The Tools Are Not the Discipline
It’s tempting to define data science by its stack: SQL, Python, pandas, Jupyter, etc. But that would be like defining chemistry by beakers and Bunsen burners. Tools enable the work—they aren’t the work.
In fact, many of the tools used in data science are borrowed from engineering or software development. The difference is in how they’re used. A data scientist doesn’t write Python to deploy services; they use it to simulate a hypothesis, analyze system output, or validate statistical assumptions. SQL isn’t a pipeline—it’s a telescope.
Science Inside a Software Org
One of the greatest challenges facing data scientists today is that they are often the only scientists inside engineering organizations. That creates cultural friction. Deadlines prioritize shipping over understanding. Metrics are flattened into KPIs. Curiosity becomes a liability. Documentation is seen as overhead rather than intellectual scaffolding.
But despite these tensions, data science has a crucial role to play: it helps organizations understand themselves. It maps the terrain, exposes the mechanisms, and builds the mental models that engineering and product teams rely on to make informed decisions.

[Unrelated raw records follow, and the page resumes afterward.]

(** * CustomMainMenu: menu music session and parallax scrolling

    A shallow embedding of the CustomMainMenu plugin: the parsing of its
    parameters, the three scene hooks that save, replace and restore the
    background music, and the per-frame parallax scroll of the menu
    background.

    JavaScript numbers are IEEE 754 binary64 values; they are represented
    by [spec_float] with the operations of [SpecFloat] instantiated at
    precision 53 and maximal exponent 1024. *)

From Stdlib Require Import ZArith Bool List Lia Ascii String.
From Stdlib Require Import Floats.SpecFloat.
From stdpp Require Import base option strings gmap.
Import ListNotations.

Local Open Scope Z_scope.

(** ** JavaScript values used by the plugin *)

Module JS.

(** The Number type. *)
Definition number : Type := spec_float.

Definition prec : Z := 53.
Definition emax : Z := 1024.

Definition NaN : number := S754_nan.
Definition Infinity : number := S754_infinity false.

(** [x + y], [x * y] and [x === y] on numbers. *)
Definition add (x y : number) : number := SFadd prec emax x y.
Definition mul (x y : number) : number := SFmul prec emax x y.
Definition strict_eq (x y : number) : bool := SFeqb x y.

(** The Number whose value is the integer [z], rounded to nearest, ties
    to even (exact as long as [z] fits the 53 bits of the mantissa). *)
Definition of_Z (z : Z) : number := binary_normalize prec emax z 0 false.

(** The Number nearest to [p / q] for positive [p] and [q], with sign
    [s]: the quotient is computed with its rounding location and then
    rounded once. *)
Definition of_ratio (s : bool) (p q : positive) : number :=
  let '(m, e, l) := SFdiv_core_binary prec emax (Zpos p) 0 (Zpos q) 0 in
  binary_round_aux prec emax s m e l.

(** The Number whose value is [m * 10^k], with sign [s]. *)
Definition of_decimal (s : bool) (m : Z) (k : Z) : number :=
  match m with
  | Zpos p =>
      if 0 <=? k
      then binary_normalize prec emax (cond_Zopp s (Zpos p * 10 ^ k)) 0 false
      else of_ratio s p (Z.to_pos (10 ^ (- k)))
  | _ => S754_zero s
  end.

(** ToBoolean on numbers: [+0], [-0] and [NaN] are falsy. *)
Definition truthy (x : number) : bool :=
  match x with
  | S754_zero _ | S754_nan => false
  | _ => true
  end.

Definition is_zero (x : number) : bool :=
  match x with
  | S754_zero _ => true
  | _ => false
  end.

Definition is_nan (x : number) : bool :=
  match x with
  | S754_nan => true
  | _ => false
  end.

(** ToBoolean on strings: only the empty string is falsy. *)
Definition truthy_string (s : string) : bool :=
  match s with
  | EmptyString => false
  | String _ _ => true
  end.

(** [x || d] where [x] is a number. *)
Definition or_number (x d : number) : number :=
  if truthy x then x else d.
(** X10. The reachable tablets are counted once each: in a returned
    snapshot the length of [reachableTablets] is the number of keys of
    [statusMap] plus the number of keys of [primaryStatusMap]. *)
Theorem snapshot_reachableTablets_length
    tabletMap ig wf (durability : Durabler) wfa x out res :
  execution_of tabletMap ig wf wfa x →
  stopReplicationAndBuildStatusMaps tabletMap ig wf durability wfa x = Some out →
  snapshot out = Some res →
  length (reachableTablets res)
  = (size (statusMap res) + size (primaryStatusMap res))%nat.
Proof.
  intros (_ & Hnd & _) Hout Hres.
  rewrite (returned_snapshot _ _ _ _ _ _ _ _ Hout Hres). unfold builtSnapshot.
  apply (runGoroutines_count _ _ []); [done| | |done].
  - intros a _ Ha. by apply elem_of_nil in Ha.
  - split.
    + intros k [? Hk]. cbn [emptySnapshot statusMap] in Hk.
      by rewrite lookup_empty in Hk.
    + intros k [[? Hk]|[? Hk]];
        cbn [emptySnapshot statusMap primaryStatusMap] in Hk;
        by rewrite lookup_empty in Hk.
Qed.

End SnapshotReachable.

Section CallsAndOutcome.
Context {tmc : tmclient.TabletManagerClient} {ts : Topology}
        {dp : DurabilityPolicies} {se : SQLErrors}.

Lemma fillStatus_calls_detail alias tabletInfo mustWaitFor res ev :
  ev ∈ (fillStatus alias tabletInfo mustWaitFor res).2 →
  ev = EvStopReplicationAndGetStatus (TabletInfo.Tablet tabletInfo)
         StopReplicationMode_IOTHREADONLY
  ∨ (ev = EvDemotePrimary (TabletInfo.Tablet tabletInfo)
     ∧ ∃ err,
         tmclient.StopReplicationAndGetStatus (TabletInfo.Tablet tabletInfo)
           StopReplicationMode_IOTHREADONLY = Err err
         ∧ isNotReplicaError err = true).
Proof.
  unfold fillStatus, call, bind, ret.
  destruct (tmclient.StopReplicationAndGetStatus (TabletInfo.Tablet tabletInfo) _)
    as [st|err] eqn:Hs;
    [|destruct (isNotReplicaError err) eqn:Hnot;
      [destruct (tmclient.DemotePrimary (TabletInfo.Tablet tabletInfo)) as [ps|derr]|]];
    cbn [fst snd app]; intros Hin;
    repeat (apply elem_of_cons in Hin as [->|Hin]);
    try (by apply elem_of_nil in Hin);
    try (by left); right; (split; [done|]); by exists err.
Qed.

Lemma runGoroutines_calls_detail gs order res ev :
  ev ∈ (runGoroutines gs order res).2 →
  ∃ alias tabletInfo mustWaitFor,
    alias ∈ order
    ∧ gs !! alias = Some (tabletInfo, mustWaitFor)
    ∧ (ev = EvStopReplicationAndGetStatus (TabletInfo.Tablet tabletInfo)
              StopReplicationMode_IOTHREADONLY
       ∨ (ev = EvDemotePrimary (TabletInfo.Tablet tabletInfo)
          ∧ ∃ err,
              tmclient.StopReplicationAndGetStatus (TabletInfo.Tablet tabletInfo)
                StopReplicationMode_IOTHREADONLY = Err err
              ∧ isNotReplicaError err = true)).
Proof.
  revert res. induction order as [|a order IH]; intros res.
  - cbn. intros Hin. by apply elem_of_nil in Hin.
  - destruct (gs !! a) as [[ti f]|] eqn:Hg.
    + rewrite (runGoroutines_step _ _ _ _ _ _ Hg). cbn [snd].
      intros [Hin|Hin]%elem_of_app.
      * exists a, ti, f. split_and!; [by left|done|].
        by eapply fillStatus_calls_detail.
      * destruct (IH _ Hin) as (alias & ti' & f' & Hin' & Hrest).
        exists alias, ti', f'. split; [by right|done].
    + rewrite (runGoroutines_skip _ _ _ _ Hg). intros Hin.
      destruct (IH _ Hin) as (alias & ti' & f' & Hin' & Hrest).
      exists alias, ti', f'. split; [by right|done].
Qed.

(** The calls of a returned outcome: those of the goroutines, followed by
    the fencing check when more than one error was recorded. *)
Lemma returned_calls tabletMap ig wf (durability : Durabler) wfa x out w :
  waitOutcome tabletMap ig wf wfa x = Some w →
  stopReplicationAndBuildStatusMaps tabletMap ig wf durability wfa x = Some out →
  calls out
  = (builtSnapshot ig wf x).2
    ++ (if (length (concurrency.Errors (concurrency.recorder w)) <=? 1)%nat
        then []
        else [EvHaveRevoked (reachableTablets (builtSnapshot ig wf x).1)
                (allTablets (startedGoroutines ig wf x))]).
Proof.
  intros Hw.
  rewrite (stopReplicationAndBuildStatusMaps_unfold _ _ _ durability _ _ _ Hw).
  destruct (_ <=? _)%nat; [|destruct (negb _)]; intros [= <-]; cbn [calls];
    by rewrite ?app_nil_r.
Qed.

When practiced as science, data science becomes the epistemic engine of a tech company. It gives us confidence not just in what we’re building, but in what we believe.
In Summary
- Data science is a scientific discipline rooted in the study of complex systems through data.
- Its central purpose is explanation, not output.
- Its methods are driven by hypothesis, experimentation, and inference.
- Its work supports and complements engineering by providing clarity, context, and insight.
By treating data science as science, we restore its rightful posture—an experimental partner to engineering, a conceptual partner to product, and a critical lens for understanding the systems we build and inhabit.